• _WHAT TO WORK ON_: What is needed is an exact copy of the lines in the listing below, from the one with "by one character;" up to and including the one with "match skip with", with no other lines.

• _EXERCISE MATERIAL_:
------------------------------------------------------------

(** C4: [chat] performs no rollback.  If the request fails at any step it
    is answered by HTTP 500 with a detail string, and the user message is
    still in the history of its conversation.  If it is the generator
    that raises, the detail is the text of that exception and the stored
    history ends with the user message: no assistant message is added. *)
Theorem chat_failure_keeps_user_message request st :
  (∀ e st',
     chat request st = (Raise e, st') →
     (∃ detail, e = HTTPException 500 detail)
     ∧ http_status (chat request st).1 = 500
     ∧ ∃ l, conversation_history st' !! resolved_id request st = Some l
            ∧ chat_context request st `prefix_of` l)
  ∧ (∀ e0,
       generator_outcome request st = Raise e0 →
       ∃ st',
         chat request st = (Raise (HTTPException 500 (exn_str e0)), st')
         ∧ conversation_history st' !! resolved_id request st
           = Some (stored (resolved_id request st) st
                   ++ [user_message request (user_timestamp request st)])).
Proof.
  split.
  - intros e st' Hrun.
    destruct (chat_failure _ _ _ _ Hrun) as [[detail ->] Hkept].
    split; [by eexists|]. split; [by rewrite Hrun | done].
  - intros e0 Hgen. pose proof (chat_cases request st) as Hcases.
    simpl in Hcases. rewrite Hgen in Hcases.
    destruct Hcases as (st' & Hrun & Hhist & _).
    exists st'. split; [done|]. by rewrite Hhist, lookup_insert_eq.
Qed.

------------------------------------------------------------

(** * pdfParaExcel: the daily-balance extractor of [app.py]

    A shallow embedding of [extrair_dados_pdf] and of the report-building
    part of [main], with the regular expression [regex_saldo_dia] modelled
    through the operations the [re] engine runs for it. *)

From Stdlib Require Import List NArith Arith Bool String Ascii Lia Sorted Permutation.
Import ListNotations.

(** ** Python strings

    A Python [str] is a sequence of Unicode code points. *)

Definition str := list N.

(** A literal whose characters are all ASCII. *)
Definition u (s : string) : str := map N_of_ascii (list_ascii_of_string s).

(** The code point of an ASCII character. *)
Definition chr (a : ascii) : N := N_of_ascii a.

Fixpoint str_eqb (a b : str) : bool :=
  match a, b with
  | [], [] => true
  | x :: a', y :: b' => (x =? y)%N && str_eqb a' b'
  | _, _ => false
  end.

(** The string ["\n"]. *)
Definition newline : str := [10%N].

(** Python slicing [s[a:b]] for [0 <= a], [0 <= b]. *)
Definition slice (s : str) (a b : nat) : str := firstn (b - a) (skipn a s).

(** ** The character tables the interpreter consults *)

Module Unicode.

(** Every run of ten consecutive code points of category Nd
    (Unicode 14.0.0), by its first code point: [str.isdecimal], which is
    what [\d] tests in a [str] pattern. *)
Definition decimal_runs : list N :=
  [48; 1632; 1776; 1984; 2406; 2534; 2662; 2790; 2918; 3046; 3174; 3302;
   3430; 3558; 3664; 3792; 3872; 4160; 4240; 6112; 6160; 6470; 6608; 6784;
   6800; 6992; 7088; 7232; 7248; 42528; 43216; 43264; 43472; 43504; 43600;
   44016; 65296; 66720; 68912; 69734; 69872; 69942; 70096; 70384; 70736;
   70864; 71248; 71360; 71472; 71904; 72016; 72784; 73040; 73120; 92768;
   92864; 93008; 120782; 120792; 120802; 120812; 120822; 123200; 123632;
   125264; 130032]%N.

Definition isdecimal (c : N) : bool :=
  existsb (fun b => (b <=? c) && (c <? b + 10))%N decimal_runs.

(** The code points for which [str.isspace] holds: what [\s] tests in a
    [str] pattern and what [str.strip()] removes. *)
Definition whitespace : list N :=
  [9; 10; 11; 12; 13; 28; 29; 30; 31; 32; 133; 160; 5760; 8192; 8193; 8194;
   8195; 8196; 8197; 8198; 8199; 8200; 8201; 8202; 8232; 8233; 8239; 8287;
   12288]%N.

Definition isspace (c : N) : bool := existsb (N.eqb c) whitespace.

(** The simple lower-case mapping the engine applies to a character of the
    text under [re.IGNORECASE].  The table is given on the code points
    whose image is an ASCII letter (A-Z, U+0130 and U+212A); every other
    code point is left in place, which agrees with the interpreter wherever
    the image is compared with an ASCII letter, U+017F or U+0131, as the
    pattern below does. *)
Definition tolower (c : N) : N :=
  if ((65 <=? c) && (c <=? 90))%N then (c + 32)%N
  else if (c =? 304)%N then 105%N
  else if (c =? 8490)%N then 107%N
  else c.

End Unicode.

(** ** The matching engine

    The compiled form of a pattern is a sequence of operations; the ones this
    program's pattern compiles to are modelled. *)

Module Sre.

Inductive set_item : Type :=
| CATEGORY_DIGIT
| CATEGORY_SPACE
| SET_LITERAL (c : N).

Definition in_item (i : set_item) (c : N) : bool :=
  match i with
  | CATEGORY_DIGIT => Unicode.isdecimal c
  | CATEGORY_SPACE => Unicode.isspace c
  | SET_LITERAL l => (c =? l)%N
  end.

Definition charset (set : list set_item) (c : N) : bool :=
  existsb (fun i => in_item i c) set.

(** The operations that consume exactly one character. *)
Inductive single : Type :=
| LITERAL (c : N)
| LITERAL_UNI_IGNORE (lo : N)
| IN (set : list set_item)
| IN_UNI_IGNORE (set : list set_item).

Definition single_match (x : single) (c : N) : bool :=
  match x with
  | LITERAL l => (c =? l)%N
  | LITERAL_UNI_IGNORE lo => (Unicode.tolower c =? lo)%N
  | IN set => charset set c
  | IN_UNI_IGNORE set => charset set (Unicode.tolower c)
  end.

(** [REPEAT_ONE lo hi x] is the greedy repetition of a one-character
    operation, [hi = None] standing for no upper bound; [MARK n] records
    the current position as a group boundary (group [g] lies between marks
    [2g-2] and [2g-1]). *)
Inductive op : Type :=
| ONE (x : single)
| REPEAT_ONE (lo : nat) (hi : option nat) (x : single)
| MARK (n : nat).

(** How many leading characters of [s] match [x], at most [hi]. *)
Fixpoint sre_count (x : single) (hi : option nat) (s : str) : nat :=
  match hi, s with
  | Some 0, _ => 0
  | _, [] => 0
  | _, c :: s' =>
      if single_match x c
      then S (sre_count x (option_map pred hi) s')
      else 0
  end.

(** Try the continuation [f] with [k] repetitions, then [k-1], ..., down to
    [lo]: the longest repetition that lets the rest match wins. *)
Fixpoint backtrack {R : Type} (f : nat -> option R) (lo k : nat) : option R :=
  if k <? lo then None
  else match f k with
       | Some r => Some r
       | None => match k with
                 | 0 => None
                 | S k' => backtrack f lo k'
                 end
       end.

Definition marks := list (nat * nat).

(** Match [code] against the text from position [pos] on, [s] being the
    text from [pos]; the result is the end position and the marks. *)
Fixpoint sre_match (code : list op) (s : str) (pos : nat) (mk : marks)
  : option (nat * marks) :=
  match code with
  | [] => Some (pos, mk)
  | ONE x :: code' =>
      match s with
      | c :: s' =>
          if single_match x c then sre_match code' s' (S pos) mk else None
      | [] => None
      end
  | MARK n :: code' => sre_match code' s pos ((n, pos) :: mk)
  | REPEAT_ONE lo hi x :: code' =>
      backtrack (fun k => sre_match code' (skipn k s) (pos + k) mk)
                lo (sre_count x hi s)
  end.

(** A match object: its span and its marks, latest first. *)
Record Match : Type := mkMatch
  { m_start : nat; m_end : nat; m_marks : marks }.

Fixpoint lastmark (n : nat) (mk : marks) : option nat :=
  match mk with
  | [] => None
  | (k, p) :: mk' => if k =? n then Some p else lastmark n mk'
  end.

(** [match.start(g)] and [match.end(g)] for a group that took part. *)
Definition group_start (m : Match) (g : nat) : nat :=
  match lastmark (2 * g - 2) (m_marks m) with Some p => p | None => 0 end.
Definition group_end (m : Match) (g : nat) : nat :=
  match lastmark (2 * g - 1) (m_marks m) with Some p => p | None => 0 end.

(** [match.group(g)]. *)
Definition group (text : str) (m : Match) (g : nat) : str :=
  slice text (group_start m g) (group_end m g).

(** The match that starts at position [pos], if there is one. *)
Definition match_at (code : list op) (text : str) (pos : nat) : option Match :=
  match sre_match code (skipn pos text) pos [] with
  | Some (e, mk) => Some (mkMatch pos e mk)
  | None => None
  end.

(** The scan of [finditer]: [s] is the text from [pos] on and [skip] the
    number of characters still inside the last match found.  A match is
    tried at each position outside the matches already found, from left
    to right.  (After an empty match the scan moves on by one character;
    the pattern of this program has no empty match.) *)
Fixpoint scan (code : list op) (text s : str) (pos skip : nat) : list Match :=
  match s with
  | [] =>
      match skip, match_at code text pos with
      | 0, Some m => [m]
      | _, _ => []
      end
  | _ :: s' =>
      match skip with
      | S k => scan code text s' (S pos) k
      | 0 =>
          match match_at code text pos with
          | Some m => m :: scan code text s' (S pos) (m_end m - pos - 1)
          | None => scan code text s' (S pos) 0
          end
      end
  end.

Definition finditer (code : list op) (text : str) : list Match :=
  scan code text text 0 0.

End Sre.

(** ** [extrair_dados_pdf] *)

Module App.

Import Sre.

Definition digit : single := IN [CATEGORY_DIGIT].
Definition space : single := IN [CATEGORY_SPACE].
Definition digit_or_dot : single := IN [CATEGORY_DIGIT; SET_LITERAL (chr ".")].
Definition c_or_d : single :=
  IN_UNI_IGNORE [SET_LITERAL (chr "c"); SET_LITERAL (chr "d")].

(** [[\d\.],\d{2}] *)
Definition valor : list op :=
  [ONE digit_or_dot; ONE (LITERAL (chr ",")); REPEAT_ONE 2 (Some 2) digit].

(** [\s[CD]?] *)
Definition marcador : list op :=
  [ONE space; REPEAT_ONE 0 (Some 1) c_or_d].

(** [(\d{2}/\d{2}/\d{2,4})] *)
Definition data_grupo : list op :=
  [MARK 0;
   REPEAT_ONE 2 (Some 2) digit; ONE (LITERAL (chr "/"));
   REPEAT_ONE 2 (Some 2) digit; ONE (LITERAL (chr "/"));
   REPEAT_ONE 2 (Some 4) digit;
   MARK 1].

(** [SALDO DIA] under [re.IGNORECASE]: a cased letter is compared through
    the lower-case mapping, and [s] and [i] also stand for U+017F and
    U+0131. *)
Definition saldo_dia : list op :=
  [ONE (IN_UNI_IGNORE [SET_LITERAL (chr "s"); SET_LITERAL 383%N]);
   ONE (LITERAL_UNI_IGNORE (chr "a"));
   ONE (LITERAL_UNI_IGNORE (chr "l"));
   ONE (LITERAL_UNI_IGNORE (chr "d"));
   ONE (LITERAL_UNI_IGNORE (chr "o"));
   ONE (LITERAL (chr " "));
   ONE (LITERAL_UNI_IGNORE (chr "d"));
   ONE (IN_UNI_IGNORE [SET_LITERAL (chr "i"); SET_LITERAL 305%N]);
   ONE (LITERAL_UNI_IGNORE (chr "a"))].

------------------------------------------------------------

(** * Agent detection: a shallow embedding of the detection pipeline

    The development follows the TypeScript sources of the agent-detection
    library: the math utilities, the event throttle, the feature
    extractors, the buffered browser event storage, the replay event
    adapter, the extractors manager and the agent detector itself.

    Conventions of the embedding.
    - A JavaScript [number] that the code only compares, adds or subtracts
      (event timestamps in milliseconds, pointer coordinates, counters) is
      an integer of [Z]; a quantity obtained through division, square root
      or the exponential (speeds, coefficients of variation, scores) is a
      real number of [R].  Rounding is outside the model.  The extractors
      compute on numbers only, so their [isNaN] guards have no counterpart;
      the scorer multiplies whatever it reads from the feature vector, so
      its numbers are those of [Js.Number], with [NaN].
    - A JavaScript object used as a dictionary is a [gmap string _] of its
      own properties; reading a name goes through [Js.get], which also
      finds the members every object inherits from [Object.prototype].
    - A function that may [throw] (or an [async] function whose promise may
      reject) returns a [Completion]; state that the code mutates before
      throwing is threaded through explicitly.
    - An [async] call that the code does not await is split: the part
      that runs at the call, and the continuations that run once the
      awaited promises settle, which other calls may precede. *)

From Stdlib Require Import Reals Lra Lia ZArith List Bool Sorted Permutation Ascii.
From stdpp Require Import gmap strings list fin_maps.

------------------------------------------------------------

• _FINISHED EXERCISE_:
    to right.  (After an empty match the scan moves on by one character;
    the pattern of this program has no empty match.) *)
Fixpoint scan (code : list op) (text s : str) (pos skip : nat) : list Match :=
  match s with
  | [] =>
      match skip, match_at code text pos with
      | 0, Some m => [m]
      | _, _ => []
      end
  | _ :: s' =>
      match skip with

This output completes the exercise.